## ACTIVITY
From the first line to the last, copy the material exactly.

***** ENTRIES PROVIDED *****

(* ===== verification/HostNorm.v ===== *)
(** * internal/hostreport: validating a host report

    [Normalize] turns the report inventory hands out (internal/invclient) into
    a bounded, validated report: it rejects a report of another tenant or with
    a malformed host id, and skips every other offending entry with an issue.
    The issues counted so far are threaded through in a small state monad. *)

From S2P Require Import Prelude GoNet GoIP GoText Models Store Hostreport.

(** ** Reports as inventory sends them (internal/invclient/invclient.go) *)

Record inv_Host : Type := {
  ih_ID : string; ih_Hostname : string; ih_SystemSerial : string; ih_Manufacturer : string; ih_Model : string;
  ih_OSName : string; ih_OSVersion : string; ih_Status : string; ih_LastSeen : Time }.
Record inv_Address : Type := {
  ia_Address : string; ia_PrefixLength : Z; ia_Family : string; ia_DHCP : bool; ia_Temporary : bool; ia_Deprecated : bool;
  ia_Scope : string }.
Record inv_Interface : Type := {
  ii_Name : string; ii_MAC : string; ii_IPAddresses : list string; ii_Gateway : string; ii_DHCP : bool; ii_SpeedBps : Z;
  ii_Type : string; ii_Up : bool; ii_Addresses : list inv_Address; ii_DefaultRoute : bool; ii_Master : string; ii_VLANID : Z }.
Record inv_Virtualization : Type := { iv_Role : string; iv_Kind : string; iv_Source : string }.
Record inv_BMCPort : Type := { ip_Channel : Z; ip_MAC : string; ip_Address : string }.
Record inv_BMC : Type := {
  ib_Address : string; ib_PrefixLength : Z; ib_Gateway : string; ib_IPSource : string; ib_VLANID : Z;
  ib_Ports : list inv_BMCPort }.
Record inv_Guest : Type := {
  ing_ID : string; ing_Name : string; ing_Kind : string; ing_Platform : string; ing_MACs : list string }.
Record inv_UpdateState : Type := {
  iu_PackageManager : string; iu_Status : string; iu_RebootRequired : string; iu_AutomaticUpdates : string;
  iu_SecurityClassified : bool; iu_CheckedAt : Time; iu_PendingCount : Z; iu_SecurityCount : Z }.
Record inv_PendingUpdate : Type := {
  ipu_Name : string; ipu_InstalledVersion : string; ipu_AvailableVersion : string; ipu_Security : bool }.
Record inv_Limits : Type := {
  il_Interfaces : Z; il_Addresses : Z; il_Guests : Z; il_Packages : Z; il_BMCPorts : Z;
  il_Disks : Z; il_MemorySlots : Z; il_MemoryArrays : Z; il_Processors : Z; il_Filesystems : Z }.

*****

## WRITTEN SOLUTION
(* ===== verification/HostNorm.v ===== *)
(** * internal/hostreport: validating a host report

    [Normalize] turns the report inventory hands out (internal/invclient) into
    a bounded, validated report: it rejects a report of another tenant or with
    a malformed host id, and skips every other offending entry with an issue.
    The issues counted so far are threaded through in a small state monad. *)

From S2P Require Import Prelude GoNet GoIP GoText Models Store Hostreport.

(** ** Reports as inventory sends them (internal/invclient/invclient.go) *)

Record inv_Host : Type := {
  ih_ID : string; ih_Hostname : string; ih_SystemSerial : string; ih_Manufacturer : string; ih_Model : string;
  ih_OSName : string; ih_OSVersion : string; ih_Status : string; ih_LastSeen : Time }.
Record inv_Address : Type := {
  ia_Address : string; ia_PrefixLength : Z; ia_Family : string; ia_DHCP : bool; ia_Temporary : bool; ia_Deprecated : bool;
  ia_Scope : string }.
Record inv_Interface : Type := {
  ii_Name : string; ii_MAC : string; ii_IPAddresses : list string; ii_Gateway : string; ii_DHCP : bool; ii_SpeedBps : Z;
  ii_Type : string; ii_Up : bool; ii_Addresses : list inv_Address; ii_DefaultRoute : bool; ii_Master : string; ii_VLANID : Z }.
Record inv_Virtualization : Type := { iv_Role : string; iv_Kind : string; iv_Source : string }.
Record inv_BMCPort : Type := { ip_Channel : Z; ip_MAC : string; ip_Address : string }.
Record inv_BMC : Type := {
  ib_Address : string; ib_PrefixLength : Z; ib_Gateway : string; ib_IPSource : string; ib_VLANID : Z;
  ib_Ports : list inv_BMCPort }.
Record inv_Guest : Type := {
  ing_ID : string; ing_Name : string; ing_Kind : string; ing_Platform : string; ing_MACs : list string }.
Record inv_UpdateState : Type := {
  iu_PackageManager : string; iu_Status : string; iu_RebootRequired : string; iu_AutomaticUpdates : string;
  iu_SecurityClassified : bool; iu_CheckedAt : Time; iu_PendingCount : Z; iu_SecurityCount : Z }.
Record inv_PendingUpdate : Type := {
  ipu_Name : string; ipu_InstalledVersion : string; ipu_AvailableVersion : string; ipu_Security : bool }.
Record inv_Limits : Type := {
  il_Interfaces : Z; il_Addresses : Z; il_Guests : Z; il_Packages : Z; il_BMCPorts : Z;
  il_Disks : Z; il_MemorySlots : Z; il_MemoryArrays : Z; il_Processors : Z; il_Filesystems : Z }.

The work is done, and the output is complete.